Pharmacokinetic–pharmacodynamic target attainment analysis of doripenem in infected patients

This study was a pharmacokinetic (PK)–pharmacodynamic (PD) target attainment analysis of doripenem. Drug concentration data in plasma (115 samples) and urine (61 samples) from 18 infected patients were concurrently analysed to develop a more accurate population PK model for doripenem. In the final PK model, creatinine clearance (CLCr) was the most significant covariate: CLr (L/h) = 0.137 × CLCr; CLnr (L/h) = 2.49; V1 (L) = 8.29; Q (L/h) = 8.10; and V2 (L) = 9.37, where CLr and CLnr are the renal and non-renal clearances, V1 and V2 are the volumes of distribution of the central and peripheral compartments, and Q is the intercompartmental (central–peripheral) clearance. Based on the PK model, a Monte Carlo simulation predicted the probabilities of attaining the bactericidal exposure target (40% of the time above the minimum inhibitory concentration (MIC)) in plasma and defined the PK–PD breakpoints (the highest MIC values at which the target attainment probabilities were ≥90%).
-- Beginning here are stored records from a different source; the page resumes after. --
Definition observe_artifact_status (compare : resolver) (key : option ArtifactKey) (path : option pystr)
    : option ArtifactStatus.t * option ArtifactBlocker :=
  match path with
  | None | Some [] => (Some ArtifactStatus.MISSING, None)
  | Some p =>
      match key with
      | None => (None, None)
      | Some k =>
          match compare k p with
          | inl (st, b) => (Some st, b)
          | inr detail =>
              (Some ArtifactStatus.BLOCKED, Some (mkBlocker (u "artifact_currency_unavailable") p detail))
          end
      end
  end.

Definition artifact_is_reusable (s : GenerationTargetState) : bool :=
  bool_decide (ts_status s = Some ArtifactStatus.CURRENT) || bool_decide (ts_status s = Some ArtifactStatus.STALE).

(** [list(dict.fromkeys(ids))] *)
Definition fromkeys (ids_ : list pystr) : list pystr :=
  foldl (fun acc x => if bool_decide (x ∈ acc) then acc else acc ++ [x]) [] ids_.

(** The raw argument: omitted, not a list, or the texts of its values. *)
Definition normalize_requested_ids (raw : option (option (list pystr))) : result (option (list pystr)) :=
  match raw with
  | None => Ok None
  | Some None => Raise ValueError
  | Some (Some values) => match fromkeys values with [] => Raise ValueError | l => Ok (Some l) end
  end.

Definition observed (compare : resolver) (c : GenerationCandidate) : GenerationTargetState :=
  let '(st, b) := observe_artifact_status compare (c_artifact_key c) (c_artifact_path c) in mkState c st b.

(** [{state.unit_id: state for state in states if state.unit_id}] *)
Definition by_id_of (states : list GenerationTargetState) : list (pystr * GenerationTargetState) :=
  foldl (fun d s => if bool_decide (ts_unit_id s = []) then d else aset (ts_unit_id s) s d) [] states.

Definition select_generation_targets (candidates : list GenerationCandidate) (requested_ids : option (list pystr))
    (compare : resolver) (reusable_override : option (GenerationCandidate -> bool)) : result GenerationSelection :=
  let states := map (observed compare) candidates in
  match requested_ids with
  | Some [] => Raise ValueError
  | Some ids_ =>
      let wanted := fromkeys ids_ in
      let known := by_id_of states in
      Ok (mkSelection GenerationSelectionMode.EXPLICIT
            (omap (fun x => aget x known) wanted) [] []
            (where_ (fun x => negb (bool_decide (is_Some (aget x known)))) wanted))
  | None =>
      let '(targets, skipped, unavailable) :=
        foldl (fun '(targets, skipped, unavailable) s =>
            if bool_decide (ts_unit_id s = []) then (targets, skipped, unavailable)
            else if bool_decide (ts_status s = Some ArtifactStatus.BLOCKED)
            then (targets, skipped, unavailable ++ [s])
            else
              let reusable := artifact_is_reusable s in
              let reusable := match reusable_override with
                              | Some f => if negb reusable then f (candidate s) else reusable
                              | None => reusable
                              end in
              if reusable then (targets, skipped ++ [s], unavailable)
              else (targets ++ [s], skipped, unavailable)) ([], [], []) states in
      Ok (mkSelection GenerationSelectionMode.MISSING_ONLY targets skipped unavailable [])
  end.

Definition artifact_state_problem (s : GenerationTargetState) : GenerationProblem :=
  mkProblem GenerationProblemCode.ARTIFACT_STATE_UNAVAILABLE
    (match ts_blocker s with Some b => ab_detail b | None => u "artifact state is unavailable" end)
    GenerationAction.REPAIR_ARTIFACT_STATE
    (match ts_blocker s with Some b => [(u "blocker_code", JStr (ab_code b))] | None => [] end).

(** ** The builder *)

Record Builder := mkBuilder {
  b_operation : string;
  b_selection : GenerationSelectionMode.t;
  b_items : list GenerationItemResult;
  b_skipped : list GenerationSkippedItem;
  b_seen : list pystr
}.

Definition new_builder (operation : string) (mode : GenerationSelectionMode.t) : Builder :=
  mkBuilder operation mode [] [] [].

Definition _record (it : GenerationItemResult) (b : Builder) : result Builder :=
  if negb (_problem_matches_state it) then Raise ValueError
  else if bool_decide (it_unit_id it ∈ b_seen b) then Raise ValueError
  else Ok (mkBuilder (b_operation b) (b_selection b) (b_items b ++ [it]) (b_skipped b) (it_unit_id it :: b_seen b)).

Definition skip_unit (unit_id : pystr) (key : option ArtifactKey) (path : option pystr)
    (status_ : option ArtifactStatus.t) (b : Builder) : result Builder :=
  if bool_decide (unit_id ∈ b_seen b) then Raise ValueError
  else Ok (mkBuilder (b_operation b) (b_selection b) (b_items b)
             (b_skipped b ++ [mkSkipped unit_id (encode <$> key) path status_]) (unit_id :: b_seen b)).

Definition skip (s : GenerationTargetState) (b : Builder) : result Builder :=
  skip_unit (ts_unit_id s) (c_artifact_key (candidate s)) (c_artifact_path (candidate s)) (ts_status s) b.

Definition succeed (unit_id : pystr) (key : option ArtifactKey) (path : option pystr) (task_id_ : option string)
    (status_ : option ArtifactStatus.t) (checkpoint : option ProviderCheckpoint) (b : Builder) : result Builder :=
  _record (mkItem unit_id GenerationItemState.SUCCEEDED (encode <$> key) path task_id_
             (if truthy task_id_ then GenerationTaskState.SUCCEEDED else GenerationTaskState.NOT_QUEUED)
             status_ checkpoint None) b.

Definition fail (unit_id : pystr) (problem : GenerationProblem) (key : option ArtifactKey) (path : option pystr)
    (task_id_ : option string) (task_state : GenerationTaskState.t) (status_ : option ArtifactStatus.t)
    (checkpoint : option ProviderCheckpoint) (b : Builder) : result Builder :=
  _record (mkItem unit_id GenerationItemState.FAILED (encode <$> key) path task_id_ task_state status_ checkpoint
             (Some problem)) b.

Definition block (unit_id : pystr) (problem : GenerationProblem) (key : option ArtifactKey) (path : option pystr)
    (status_ : option ArtifactStatus.t) (b : Builder) : result Builder :=
  _record (mkItem unit_id GenerationItemState.BLOCKED (encode <$> key) path None GenerationTaskState.NOT_QUEUED
             status_ None (Some problem)) b.
(* ===== verification/BatchAdmission.v ===== *)
(** * All-or-nothing admission of batches: [lib/batch_admission.py]

    Every target of a batch request is judged once, and either the whole task
    set is created or none of it.  Collecting the verdicts is the adapter's
    job; here they are tickets.  Amounts of money are Python floats: a type
    with a conversion from JSON numbers, an addition and a conversion back,
    all arguments. *)

From S2P Require Import Prelude Json TaskFailure TaskStore TaskRepo GenerationResult.

Definition DURATION_CONFIRMATION_CODE : pystr := u "reference_duration_confirmation_required".

Module BatchAdmissionDecision.
Inductive t := ADMITTED | CONFIRMATION_REQUIRED | BLOCKED.

#[global] Instance eq_dec : EqDecision t.
Proof. solve_decision. Defined.

Definition value (d : t) : pystr :=
  match d with ADMITTED => u "admitted" | CONFIRMATION_REQUIRED => u "confirmation_required" | BLOCKED => u "blocked" end.
End BatchAdmissionDecision.

(** ** Serialized problems *)

Definition action_value (a : GenerationAction.t) : pystr :=
  match a with
  | GenerationAction.RETRY => u "retry"
  | GenerationAction.FIX_INPUT => u "fix_input"
  | GenerationAction.GENERATE_DEPENDENCY => u "generate_dependency"
  | GenerationAction.GENERATE_TTS => u "generate_tts"
  | GenerationAction.REGENERATE_TTS => u "regenerate_tts"
  | GenerationAction.WAIT_FOR_TASK => u "wait_for_task"
  | GenerationAction.REPLAN_UNIT => u "replan_unit"
  | GenerationAction.CONFIRM_REQUEST_DURATION => u "confirm_request_duration"
  | GenerationAction.CONFIGURE_PROVIDER => u "configure_provider"
  | GenerationAction.REPAIR_ARTIFACT_STATE => u "repair_artifact_state"
  | GenerationAction.RETRY_PROJECT_MIGRATION => u "retry_project_migration"
  | GenerationAction.NONE => u "none"
  end.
The breakpoint for 500 mg every 8 h (q8h) (1-h infusion) with a CLCr of 80 mL/min (1 μg/mL) corresponded to those for 250 mg q8h with a CLCr of 40 mL/min and 250 mg every 12 h with a CLCr of 20 mL/min. Prolonging the infusion time was a more effective strategy than dose escalation to increase the breakpoint. These results provide guidance for constructing a PK–PD-based strategy for dosing guidance for tailoring doripenem regimens.